Friday, January 16, 2015

My heart



In less than a month, I'll be returning to Kenya.  It was only 3 years ago that I was preparing for my first trip to Migori.  That trip brought a lot of firsts:  I had never been to Africa, never traveled that far away from home.  I had never volunteered as a nurse anesthetist.  I was full of hope, excitement, nerves and anticipation.  What would the reception of our presence be by the locals?  What kind of equipment would we be working with, what drugs would be available - would I be able to provide anesthesia safely?  Where would I sleep at night?  What would be the condition of the restrooms?  I worried about safety.  Worried about getting sick so far from home.  Wondered what individuals would make up our team and how we would work together as a team with only just meeting.  How would I be able to communicate effectively to my patients when we speak different languages?  So many unknowns and yet, somewhere in my gut, I knew I had to go.  Intuition plays a huge role in my life and the paths I choose to take.  My gut said "GO".  So glad I listened.
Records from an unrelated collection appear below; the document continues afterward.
(* ===== verification/Mgmt.v ===== *)
(** Management connections (mgmt.c): the state machine around the parser, the
    digests that run in steps, and the end of the connection. *)
From S2P Require Import Prelude Fmt Ragel ValidPath Http ChunkParser TryWrite HttpResp.
From S2P Require Import World HttpGet HttpPut FsckQueue MgmtFn MgmtParser.
From stdpp Require Import base list numbers gmap.
From Stdlib Require Import ZArith Lia.

#[local] Open Scope Z_scope.

Section Mgmt.
(** The hash functions, the device a file is on, and the bytes and [rsize]
    that earlier requests left in the buffer of the thread. *)
Variable hash : Gc_hash -> list Z -> list Z.
Variable st_dev : mog_file -> Z.
Variable tls : mrbuf.

(** ** The fsck queue of the file being digested *)

Definition upd_fsck (t : fsck_queues) (m : mog_mgmt) : mog_mgmt :=
  let s := m_svc m in
  set_m_svc (MogSvc (s_accepting s) (s_threads s) (s_quit s) (s_subscribed s) t (s_pushed s)) m.

(** [fstat] in [fsck_queue_for]; the file is open, so that EBADF, which the
    code asserts not to see, is not among its errors. *)
Definition fstat_dev : MM (option Z) :=
  f ← forward_file;
  e ← sys_reply;
  mret (match e with None => Some (st_dev f) | Some _ => None end).

Definition fsck_ready : MM bool :=
  d ← fstat_dev;
  m ← get_http;
  assertM (match d with None => true | Some _ => bool_decide (m_prio m = MOG_PRIO_FSCK) end);;
  let '(b, t) := mog_fsck_queue_ready (m_fd m) d (s_fsck (m_svc m)) in
  put_http (upd_fsck t);;
  mret b.

Definition fsck_next : MM unit :=
  d ← fstat_dev;
  m ← get_http;
  assertM (match d with None => true | Some _ => bool_decide (m_prio m = MOG_PRIO_FSCK) end);;
  let '(n, t) := mog_fsck_queue_next d (s_fsck (m_svc m)) in
  put_http (upd_fsck t);;
  match n with
  | None => mret tt
  | Some c => put_http (fun m =>
      let s := m_svc m in
      set_m_svc (MogSvc (s_accepting s) (s_threads s) (s_quit s) (s_subscribed s) (s_fsck s) (s_pushed s ++ [c])) m)
  end.

(** ** Digests *)

(** [do ... while (next == MOG_DIGEST_CONTINUE)]. *)
Fixpoint digest_all (fuel : nat) (f : mog_file) : MM (mog_digest_next * mog_file) :=
  match fuel with
  | O => crash OutOfFuel
  | S fuel' =>
      r ← mog_digest_read f;
      match r.1 with
      | MOG_DIGEST_CONTINUE => digest_all fuel' r.2
      | _ => mret r
      end
  end.

(** Every read of [mog_digest_read] takes a byte or a reply. *)
Definition digest_fuel (f : mog_file) (w : world) : nat := S (length (contents f) + length (w_sys w)).

Definition mgmt_digest_step : MM unit :=
  f ← forward_file;
  m ← get_http;
  w ← get_world;
  r ← (if decide (m_prio m = MOG_PRIO_FSCK) then digest_all (digest_fuel f w) f
       else mog_digest_read f);
  put_http (set_m_forward (FFile r.2));;
  assertM (is_wnull (m_wbuf m));;
  match r.1 with
  | MOG_DIGEST_CONTINUE => mret tt
  | MOG_DIGEST_EOF | MOG_DIGEST_ERROR =>
      (match r.1 with
       | MOG_DIGEST_EOF => mog_mgmt_fn_digest_emit hash
       | _ => mog_mgmt_fn_digest_err
       end);;
      (if decide (m_prio m = MOG_PRIO_FSCK) then fsck_next else mret tt);;
      put_http (fun m => set_m_forward FNull (set_m_prio MOG_PRIO_NONE m))
  end.

Definition mgmt_digest_in_progress : MM mog_next :=
  m ← get_http;
  assertM (match m_forward m with FFile _ => true | _ => false end);;
  go ← (if decide (m_prio m = MOG_PRIO_FSCK) then fsck_ready else mret true);
  if negb go then mret MOG_NEXT_IGNORE
  else
    mgmt_digest_step;;
    m ← get_http;
    mret (match m_wbuf m with
          | WError => MOG_NEXT_CLOSE
          | WBuf _ _ => MOG_NEXT_WAIT_WR
          | WNull => MOG_NEXT_ACTIVE
          end).

(** ** The connection *)

Definition mgmt_close : MM unit :=
  m ← get_http;
  assertM (match m_wbuf m with WNull | WError => true | WBuf _ _ => false end).

(** [mgmt_iostat_forever]: the client gets device statistics from now on. *)
Definition mgmt_iostat_forever : MM mog_next :=
  put_http (fun m =>
    let s := m_svc m in
    set_m_svc (MogSvc (s_accepting s) (s_threads s) (s_quit s) true (s_fsck s) (s_pushed s))
      (set_m_rbuf None m));;
  mret MOG_NEXT_IGNORE.

Definition mgmt_flush : MM mog_write_state := fun m w =>
  match mog_tryflush (m_wbuf m) (w_chan w) with
  | Ok (st, wb, c) => Ok (st, set_m_wbuf wb m, set_chan c w)
  | Crash r => Crash r
  end.

Definition mgmt_wbuf_in_progress : MM mog_next :=
  m ← get_http;
  assertM (match m_wbuf m with WError => false | _ => true end);;
  st ← mgmt_flush;
  match st with
  | MOG_WRSTATE_ERR => mret MOG_NEXT_CLOSE
  | MOG_WRSTATE_DONE =>
      m ← get_http;
      match m_forward m with
      | FIostat => mgmt_iostat_forever
      | _ => mret MOG_NEXT_ACTIVE
      end
  | MOG_WRSTATE_BUSY => mret MOG_NEXT_WAIT_WR
  end.

(** [mgmt_defer_rbuf (mgmt, rbuf, buf_len)]: [buf] are the [buf_len] bytes;
    [owned] says that [rbuf] is [mgmt->rbuf]. *)
Definition mgmt_defer_rbuf (owned : bool) (buf : list Z) : MM unit :=
  m ← get_http;
  let defer_bytes := wrap_u64 (zlen buf - m_offset m) in
  assertM (0 <=? m_offset m);;
  assertM (defer_bytes <=? MOG_RBUF_BASE_SIZE);;
  (if defer_bytes =? 0 then put_http (set_m_rbuf None)
   else
     let data := slice (m_offset m) defer_bytes buf in
     assertM (match m_rbuf m with Some _ => owned | None => true end);;
     put_http (set_m_rbuf (Some (MRbuf data defer_bytes))));;
  put_http (set_m_offset 0).

(** The label [parse]. *)
Definition mgmt_parse_step (reread : bool -> Z -> list Z -> MM mog_next)
    (owned : bool) (buf : list Z) : MM mog_next :=
  st ← mog_mgmt_parse buf;
  m ← get_http;
  match m_wbuf m with
  | WError => mret MOG_NEXT_CLOSE
  | _ =>
      match st with
      | MOG_PARSER_ERROR => mret MOG_NEXT_CLOSE
      | MOG_PARSER_CONTINUE =>
          assertM (is_wnull (m_wbuf m));;
          if m_offset m =? MOG_RBUF_BASE_SIZE then
            assertM (zlen buf =? MOG_RBUF_BASE_SIZE);; mret MOG_NEXT_CLOSE
          else reread owned (zlen buf) buf
      | MOG_PARSER_DONE =>
          match m_forward m with
          | FIostat => mgmt_iostat_forever
          | _ =>
              mgmt_defer_rbuf owned buf;;
              put_http mog_mgmt_reset_parser;;
              m ← get_http;
              mret (match m_wbuf m with WNull => MOG_NEXT_ACTIVE | _ => MOG_NEXT_WAIT_WR end)
          end
      end
  end.

(** The label [reread]: [mem] are the bytes of the buffer. *)
Fixpoint mgmt_reread (fuel : nat) (owned : bool) (buf_len : Z) (mem : list Z) : MM mog_next :=
  match fuel with
  | O => crash OutOfFuel
  | S fuel' =>
      m ← get_http;
      let off := m_offset m in
      r ← sys_read (MOG_RBUF_BASE_SIZE - off);
      match r with
      | inr [] => mret MOG_NEXT_CLOSE
      | inr bs => mgmt_parse_step (mgmt_reread fuel') owned (take (Z.to_nat off) mem ++ bs)
      | inl EAGAIN =>
          (match m_rbuf m with
           | None =>
               if 0 <? buf_len then put_http (set_m_rbuf (Some (MRbuf mem (mr_rsize tls)))) else mret tt
           | Some r => put_http (set_m_rbuf (Some (MRbuf mem (mr_rsize r))))
           end);;
          mret MOG_NEXT_WAIT_RD
      | inl EINTR => mgmt_reread fuel' owned buf_len mem
      | inl _ => mret MOG_NEXT_CLOSE
      end
  end.

Definition mgmt_queue_step : MM mog_next :=
  m ← get_http;
  w ← get_world;
  assertM (0 <=? m_fd m);;
  match m_wbuf m, m_forward m with
  | WBuf _ _, _ | WError, _ => mgmt_wbuf_in_progress
  | WNull, FFile _ | WNull, FIostat => mgmt_digest_in_progress
  | WNull, FNull =>
      let fuel := S (sock_size (w_sock w)) in
      assertM (0 <=? m_offset m);;
      assertM (m_offset m <? MOG_RBUF_BASE_SIZE);;
      match m_rbuf m with
      | Some r =>
          if m_offset m =? 0
          then mgmt_parse_step (mgmt_reread fuel) true (take (Z.to_nat (mr_rsize r)) (mr_mem r))
          else mgmt_reread fuel true 0 (mr_mem r)
      | None => mgmt_reread fuel false 0 (mr_mem tls)
      end
  end.

Definition mog_mgmt_queue_step : MM mog_next :=
  rv ← mgmt_queue_step;
  (if decide (rv = MOG_NEXT_CLOSE) then mgmt_close else mret tt);;
  mret rv.

(** What [mog_mgmt_quit_step] does with the connection. *)
Inductive mgmt_quit := MQuitWaitRd | MQuitClosed | MQuitActive | MQuitWaitWr.

Definition mog_mgmt_quit_step : MM mgmt_quit :=
  let ignore : MM mgmt_quit :=
    m ← get_http;
    assertM (bool_decide (m_prio m = MOG_PRIO_NONE));;
    mgmt_close;; mret MQuitClosed in
  rv ← mgmt_queue_step;
  match rv with
  | MOG_NEXT_WAIT_RD =>
      m ← get_http;
      match m_forward m, m_rbuf m with
      | FNull, None => ignore
      | _, _ => mret MQuitWaitRd
      end
  | MOG_NEXT_IGNORE => ignore
  | MOG_NEXT_CLOSE => mgmt_close;; mret MQuitClosed
  | MOG_NEXT_ACTIVE => mret MQuitActive
  | MOG_NEXT_WAIT_WR => mret MQuitWaitWr
  end.
End Mgmt.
Preparation for that trip meant getting 7 immunizations (ouch!), filling multiple preventative prescriptions, buying personal and anesthesia supplies, stocking up on bug repellant, sunscreen and OTC medications to treat anything I could possibly catch "in the bush".  I packed enough protein bars, nuts, granola and other snacks to keep me fat and happy (really - I could've fed a 5 person family for a month with all the food I took) in case I couldn't stomach the meals provided.  I searched endlessly online for articles and blogs on providing anesthesia in third-world countries, peppered our team leader with countless questions, and asked everyone I knew if they had ever done similar work.

It is incredible to look back and think about that trip.  Those 10 days changed my life, changed my perspective on the world and my role in it.  I left my heart in Kenya February 2012.  I have been blessed to continue this work and have visited my heart 5 times since.  Each time I go, it gets harder to leave.  I have formed strong relationships with our Kenyan staff and our sweet orphans.  I am a proud "Mama" to two beautiful, bright twin girls.  I have lasting friendships with the individuals on each team I have served.  I keep trying to figure out a way that I can stay for longer periods of time, but for now, am visiting when I can, for however long my job and finances allow.

Thank you all for you joining me on my journey.  I could not do it without the love and support of my family and friends.